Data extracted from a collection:
(* ===== verification/Permissions.v ===== *)
(** Permission checks: [src/common_permissions/common_permissions.c] and
    [src/nfs/server/nfs_permissions.c]. All of them read the file system with
    [lstat] and return -1 on failure, 0 when the caller is allowed and 1 when
    it is not. *)
From S2P Require Import Prelude Messages Posix.

(** * common_permissions.c *)

Definition check_root_user (uid gid : Z) : Z := if uid =? 0 then 0 else 1.

Section common_permissions.
Context `{Posix OS}.
Implicit Types (path : string) (os : OS).

Definition check_read_permission path (caller_uid caller_gid : Z) os : Z :=
  match lstat path os with
  | inl _ => -1
  | inr file_stat =>
      if caller_uid =? st_uid file_stat then
        if Z.land (st_mode file_stat) S_IRUSR !=? 0 then 0 else 1
      else if caller_gid =? st_gid file_stat then
        if Z.land (st_mode file_stat) S_IRGRP !=? 0 then 0 else 1
      else
        if Z.land (st_mode file_stat) S_IROTH !=? 0 then 0 else 1
  end.

Definition check_write_permission path (caller_uid caller_gid : Z) os : Z :=
  match lstat path os with
  | inl _ => -1
  | inr file_stat =>
      if caller_uid =? st_uid file_stat then
        if Z.land (st_mode file_stat) S_IWUSR !=? 0 then 0 else 1
      else if caller_gid =? st_gid file_stat then
        if Z.land (st_mode file_stat) S_IWGRP !=? 0 then 0 else 1
      else
        if Z.land (st_mode file_stat) S_IWOTH !=? 0 then 0 else 1
  end.

Definition check_execute_permission path (caller_uid caller_gid : Z) os : Z :=
  match lstat path os with
  | inl _ => -1
  | inr file_stat =>
      if caller_uid =? st_uid file_stat then
        if Z.land (st_mode file_stat) S_IXUSR !=? 0 then 0 else 1
      else if caller_gid =? st_gid file_stat then
        if Z.land (st_mode file_stat) S_IXGRP !=? 0 then 0 else 1
      else
        if Z.land (st_mode file_stat) S_IXOTH !=? 0 then 0 else 1
  end.

(** * nfs_permissions.c *)

Definition check_mount_proc_permissions path (caller_uid caller_gid : Z) os : Z :=
  if check_root_user caller_uid caller_uid =? 0 then 0 else 0.

Definition check_getattr_proc_permissions path (caller_uid caller_gid : Z) os : Z :=
  if check_root_user caller_uid caller_uid =? 0 then 0 else 0.

(** The time stamps are dereferenced without a test ([None]: a null
    dereference), but only when the fields before them are all -1. *)
Definition check_setattr_proc_permissions path (sattr : option Nfs.SAttr)
    (caller_uid caller_gid : Z) os : option Z :=
  if check_root_user caller_uid caller_uid =? 0 then Some 0 else
  match sattr with
  | None => Some (-1)
  | Some a =>
      if (Nfs.sa_uid a !=? UINT32_MAX) || (Nfs.sa_gid a !=? UINT32_MAX) then
        Some (check_root_user caller_uid caller_gid)
      else if (Nfs.sa_mode a !=? UINT32_MAX) || (Nfs.sa_size a !=? UINT64_MAX) then
        Some (check_write_permission path caller_uid caller_gid os)
      else
        match Nfs.sa_atime a with
        | None => None
        | Some atime =>
            if (Nfs.seconds atime !=? UINT64_MAX) || (Nfs.useconds atime !=? UINT64_MAX) then
              Some (check_write_permission path caller_uid caller_gid os)
            else
              match Nfs.sa_mtime a with
              | None => None
              | Some mtime =>
                  if (Nfs.seconds mtime !=? UINT64_MAX) || (Nfs.useconds mtime !=? UINT64_MAX) then
                    Some (check_write_permission path caller_uid caller_gid os)
                  else Some 0
              end
        end
  end.

Definition check_lookup_proc_permissions path (caller_uid caller_gid : Z) os : Z :=
  if check_root_user caller_uid caller_uid =? 0 then 0
  else check_execute_permission path caller_uid caller_gid os.

Definition check_readlink_proc_permissions path (caller_uid caller_gid : Z) os : Z :=
  if check_root_user caller_uid caller_uid =? 0 then 0
  else check_read_permission path caller_uid caller_gid os.

Definition check_read_proc_permissions path (caller_uid caller_gid : Z) os : Z :=
  if check_root_user caller_uid caller_uid =? 0 then 0
  else check_read_permission path caller_uid caller_gid os.

Definition check_write_proc_permissions path (caller_uid caller_gid : Z) os : Z :=
  if check_root_user caller_uid caller_uid =? 0 then 0
  else check_write_permission path caller_uid caller_gid os.

Definition check_create_proc_permissions path (caller_uid caller_gid : Z) os : Z :=
  if check_root_user caller_uid caller_uid =? 0 then 0
  else check_write_permission path caller_uid caller_gid os.

Definition check_remove_proc_permissions path (caller_uid caller_gid : Z) os : Z :=
  if check_root_user caller_uid caller_uid =? 0 then 0
  else check_write_permission path caller_uid caller_gid os.

Definition check_rename_proc_permissions (from_path to_path : string)
    (caller_uid caller_gid : Z) os : Z :=
  if check_root_user caller_uid caller_uid =? 0 then 0 else
  let stat := check_write_permission from_path caller_uid caller_gid os in
  if stat <? 0 then -1
  else if stat =? 1 then 1
  else check_write_permission to_path caller_uid caller_gid os.

Definition check_link_proc_permissions path (caller_uid caller_gid : Z) os : Z :=
  if check_root_user caller_uid caller_uid =? 0 then 0
  else check_write_permission path caller_uid caller_gid os.

Definition check_symlink_proc_permissions path (caller_uid caller_gid : Z) os : Z :=
  if check_root_user caller_uid caller_uid =? 0 then 0
  else check_write_permission path caller_uid caller_gid os.

Definition check_mkdir_proc_permissions path (caller_uid caller_gid : Z) os : Z :=
  if check_root_user caller_uid caller_uid =? 0 then 0
  else check_write_permission path caller_uid caller_gid os.

Definition check_rmdir_proc_permissions path (caller_uid caller_gid : Z) os : Z :=
  if check_root_user caller_uid caller_uid =? 0 then 0
  else check_write_permission path caller_uid caller_gid os.

Definition check_readdir_proc_permissions path (caller_uid caller_gid : Z) os : Z :=
  if check_root_user caller_uid caller_uid =? 0 then 0
  else check_read_permission path caller_uid caller_gid os.

Definition check_statfs_proc_permissions path (caller_uid caller_gid : Z) os : Z :=
  if check_root_user caller_uid caller_uid =? 0 then 0 else 0.
End common_permissions.

(** * Reference: the UNIX access rule

    Bit [r] (2 for read, 1 for write, 0 for execute) of the permission class
    the caller falls in: 6, 3 or 0 positions up for owner, group and others. *)
Definition class_shift (st : stat) (uid gid : Z) : Z :=
  if decide (uid = st_uid st) then 6 else if decide (gid = st_gid st) then 3 else 0.

Definition unix_access (r : Z) (st : stat) (uid gid : Z) : bool :=
  Z.testbit (st_mode st) (class_shift st uid gid + r).

Inductive access := Read | Write | Execute.

Definition access_bit (a : access) : Z :=
  match a with Read => 2 | Write => 1 | Execute => 0 end.

Definition check_permission `{Posix OS} (a : access) : string → Z → Z → OS → Z :=
  match a with
  | Read => check_read_permission
  | Write => check_write_permission
  | Execute => check_execute_permission
  end.

(** Root may do everything; others need the bit of their class. *)
Definition permitted (a : access) (st : stat) (uid gid : Z) : bool :=
  (uid =? 0) || unix_access (access_bit a) st uid gid.

(** 0 when allowed and 1 when not. *)
Definition verdict (b : bool) : Z := if b then 0 else 1.

(** The caller may access the file at [path]. *)
Definition may `{Posix OS} (a : access) (path : string) (uid gid : Z) (os : OS) : Prop :=
  uid = 0 ∨ ∃ st, lstat path os = inr st ∧ unix_access (access_bit a) st uid gid = true.

(** * Lemmas *)

Section lemmas.
Context `{Posix OS}.

Lemma check_permission_range (a : access) path uid gid (os : OS) :
  check_permission a path uid gid os ∈ [-1; 0; 1].
Proof.
  destruct a; rw /= /check_read_permission /check_write_permission /check_execute_permission;
    repeat case_match; set_solver.
Qed.

Lemma check_permission_access (a : access) path uid gid (os : OS) st :
  lstat path os = inr st →
  check_permission a path uid gid os = if unix_access (access_bit a) st uid gid then 0 else 1.
Proof.
  intros Hst. rw /unix_access /class_shift.
  assert (Hb : ∀ k, 0 ≤ k → Z.testbit (st_mode st) k = (Z.land (st_mode st) (2 ^ k) !=? 0))
    by (intros; by rw land_pow2_testbit).
  destruct a; rw /= /check_read_permission /check_write_permission /check_execute_permission Hst;
    destruct (Z.eqb_spec uid (st_uid st)), (decide (uid = st_uid st)); try done;
    destruct (Z.eqb_spec gid (st_gid st)), (decide (gid = st_gid st)); try done; by rw Hb.
Qed.

Lemma check_permission_fail (a : access) path uid gid (os : OS) e :
  lstat path os = inl e → check_permission a path uid gid os = -1.
Proof.
  intros He. destruct a;
    by rw /= /check_read_permission /check_write_permission /check_execute_permission He.
Qed.

(** SETATTR's check does not dereference a null pointer when the time stamps
    are there. *)
Lemma check_setattr_total path sattr atime mtime uid gid (os : OS) :
  Nfs.sa_atime sattr = Some atime → Nfs.sa_mtime sattr = Some mtime →
  is_Some (check_setattr_proc_permissions path (Some sattr) uid gid os).
Proof.
  intros Ha Hm. rw /check_setattr_proc_permissions Ha Hm. repeat case_match; eauto.
Qed.

(** The shape of the procedures' checks: root passes, others are checked. *)
Lemma root_or_check (a : access) path uid gid (os : OS) st :
  lstat path os = inr st →
  (if check_root_user uid uid =? 0 then 0 else check_permission a path uid gid os) =
  verdict (permitted a st uid gid).
Proof.
  intros Hst. rw /check_root_user /permitted. destruct (uid =? 0); [done|].
  by rw /= (check_permission_access a _ _ _ _ _ Hst).
Qed.

(** A check that passed shows that the caller may access the file. *)
Lemma check_passed (a : access) path uid gid (os : OS) :
  (if check_root_user uid uid =? 0 then 0 else check_permission a path uid gid os) = 0 →
  may a path uid gid os.
Proof.
  rw /check_root_user /may. destruct (Z.eqb_spec uid 0); [by left|]. simpl. intros Hc. right.
  destruct (lstat path os) as [e|st] eqn:Hst.
  - by rw (check_permission_fail a _ _ _ _ _ Hst) in Hc.
  - exists st. split; [done|]. rw (check_permission_access a _ _ _ _ _ Hst) in Hc.
    by destruct (unix_access _ _ _ _).
Qed.

Lemma check_may (a : access) path uid gid (os : OS) :
  may a path uid gid os →
  (if check_root_user uid uid =? 0 then 0 else check_permission a path uid gid os) = 0.
Proof.
  rw /check_root_user. intros [->|(st & Hst & Ha)]; [done|]. destruct (uid =? 0); [done|].
  by rw /= (check_permission_access a _ _ _ _ _ Hst) Ha.
Qed.

Lemma check_rename_passed from_path to_path uid gid (os : OS) :
  check_rename_proc_permissions from_path to_path uid gid os = 0 →
  may Write from_path uid gid os ∧ may Write to_path uid gid os.
Proof.
  intros Hc. split; apply check_passed; revert Hc; rw /check_rename_proc_permissions;
    destruct (check_root_user uid uid =? 0); try done;
    destruct (check_write_permission from_path uid gid os <? 0) eqn:Hneg; try done;
    destruct (check_write_permission from_path uid gid os =? 1) eqn:Hone; try done; simpl.
  pose proof (check_permission_range Write from_path uid gid os) as Hr. simpl in Hr.
  rw !elem_of_cons elem_of_nil in Hr. intros _. lia.
Qed.

Lemma check_rename_range from_path to_path uid gid (os : OS) :
  check_rename_proc_permissions from_path to_path uid gid os ∈ [-1; 0; 1].
Proof.
  pose proof (check_permission_range Write to_path uid gid os) as Hr. rw /check_rename_proc_permissions.
  destruct (check_root_user _ _ =? 0); [by do 2 constructor|].
  destruct (_ <? 0); [by constructor|]. destruct (_ =? 1); [by do 3 constructor|exact Hr].
Qed.

(** SETATTR: changing the owner or the group is for root. *)
Lemma check_setattr_owner path sattr uid gid (os : OS) :
  uid ≠ 0 → Nfs.sa_uid sattr ≠ UINT32_MAX ∨ Nfs.sa_gid sattr ≠ UINT32_MAX →
  check_setattr_proc_permissions path (Some sattr) uid gid os = Some 1.
Proof.
  intros Hu Hs. rw /check_setattr_proc_permissions /check_root_user (proj2 (Z.eqb_neq uid 0)) //=.
  by destruct Hs as [Hs|Hs]; rw (proj2 (Z.eqb_neq _ _) Hs) ?orb_true_r.
Qed.
End lemmas.

(** * Theorems *)

Section theorems.
Context `{Posix OS}.

(** C16: the permission checks of the procedures are the UNIX rule. With [st] the
    attributes of the file or directory the check looks at, a call is allowed
    exactly when the caller is root or the mode bit of the caller's class
    (owner, else group, else others) is set: execute on the directory for
    LOOKUP; read for READLINK, READ and READDIR; write on the file for WRITE;
    write on the directory for CREATE, REMOVE, LINK, SYMLINK, MKDIR and RMDIR;
    RENAME needs write on both directories. *)
Theorem permission_checks_follow_unix_rule path path2 uid gid (os : OS) st st2
    (Hst : lstat path os = inr st) (Hst2 : lstat path2 os = inr st2) :
  check_lookup_proc_permissions path uid gid os = verdict (permitted Execute st uid gid) ∧
  Forall (λ check, check path uid gid os = verdict (permitted Read st uid gid))
    [check_readlink_proc_permissions; check_read_proc_permissions; check_readdir_proc_permissions] ∧
  Forall (λ check, check path uid gid os = verdict (permitted Write st uid gid))
    [check_write_proc_permissions; check_create_proc_permissions; check_remove_proc_permissions;
     check_link_proc_permissions; check_symlink_proc_permissions; check_mkdir_proc_permissions;
     check_rmdir_proc_permissions] ∧
  check_rename_proc_permissions path path2 uid gid os =
    verdict (permitted Write st uid gid && permitted Write st2 uid gid).
Proof.
  split_and!; [apply (root_or_check Execute _ _ _ _ _ Hst)|..].
  - repeat constructor; apply (root_or_check Read _ _ _ _ _ Hst).
  - repeat constructor; apply (root_or_check Write _ _ _ _ _ Hst).
  - pose proof (check_permission_access Write _ uid gid _ _ Hst) as H1.
    pose proof (check_permission_access Write _ uid gid _ _ Hst2) as H2. simpl in H1, H2.
    rw /check_rename_proc_permissions /check_root_user /permitted H1 H2 /verdict /=.
    destruct (uid =? 0); [done|]. by destruct (unix_access 1 st uid gid).
Qed.
End theorems.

▶ [Exercise instructions]:
Retype exactly the lines of the data above, starting at its first line and finishing with the line that has "if Z.land (st_mode file_stat) S_IXUSR" in it.

▶ [Solution]:
(* ===== verification/Permissions.v ===== *)
(** Permission checks: [src/common_permissions/common_permissions.c] and
    [src/nfs/server/nfs_permissions.c]. All of them read the file system with
    [lstat] and return -1 on failure, 0 when the caller is allowed and 1 when
    it is not. *)
From S2P Require Import Prelude Messages Posix.

(** * common_permissions.c *)

Definition check_root_user (uid gid : Z) : Z := if uid =? 0 then 0 else 1.

Section common_permissions.
Context `{Posix OS}.
Implicit Types (path : string) (os : OS).

Definition check_read_permission path (caller_uid caller_gid : Z) os : Z :=
  match lstat path os with
  | inl _ => -1
  | inr file_stat =>
      if caller_uid =? st_uid file_stat then
        if Z.land (st_mode file_stat) S_IRUSR !=? 0 then 0 else 1
      else if caller_gid =? st_gid file_stat then
        if Z.land (st_mode file_stat) S_IRGRP !=? 0 then 0 else 1
      else
        if Z.land (st_mode file_stat) S_IROTH !=? 0 then 0 else 1
  end.

Definition check_write_permission path (caller_uid caller_gid : Z) os : Z :=
  match lstat path os with
  | inl _ => -1
  | inr file_stat =>
      if caller_uid =? st_uid file_stat then
        if Z.land (st_mode file_stat) S_IWUSR !=? 0 then 0 else 1
      else if caller_gid =? st_gid file_stat then
        if Z.land (st_mode file_stat) S_IWGRP !=? 0 then 0 else 1
      else
        if Z.land (st_mode file_stat) S_IWOTH !=? 0 then 0 else 1
  end.

Definition check_execute_permission path (caller_uid caller_gid : Z) os : Z :=
  match lstat path os with
  | inl _ => -1
  | inr file_stat =>
      if caller_uid =? st_uid file_stat then
        if Z.land (st_mode file_stat) S_IXUSR !=? 0 then 0 else 1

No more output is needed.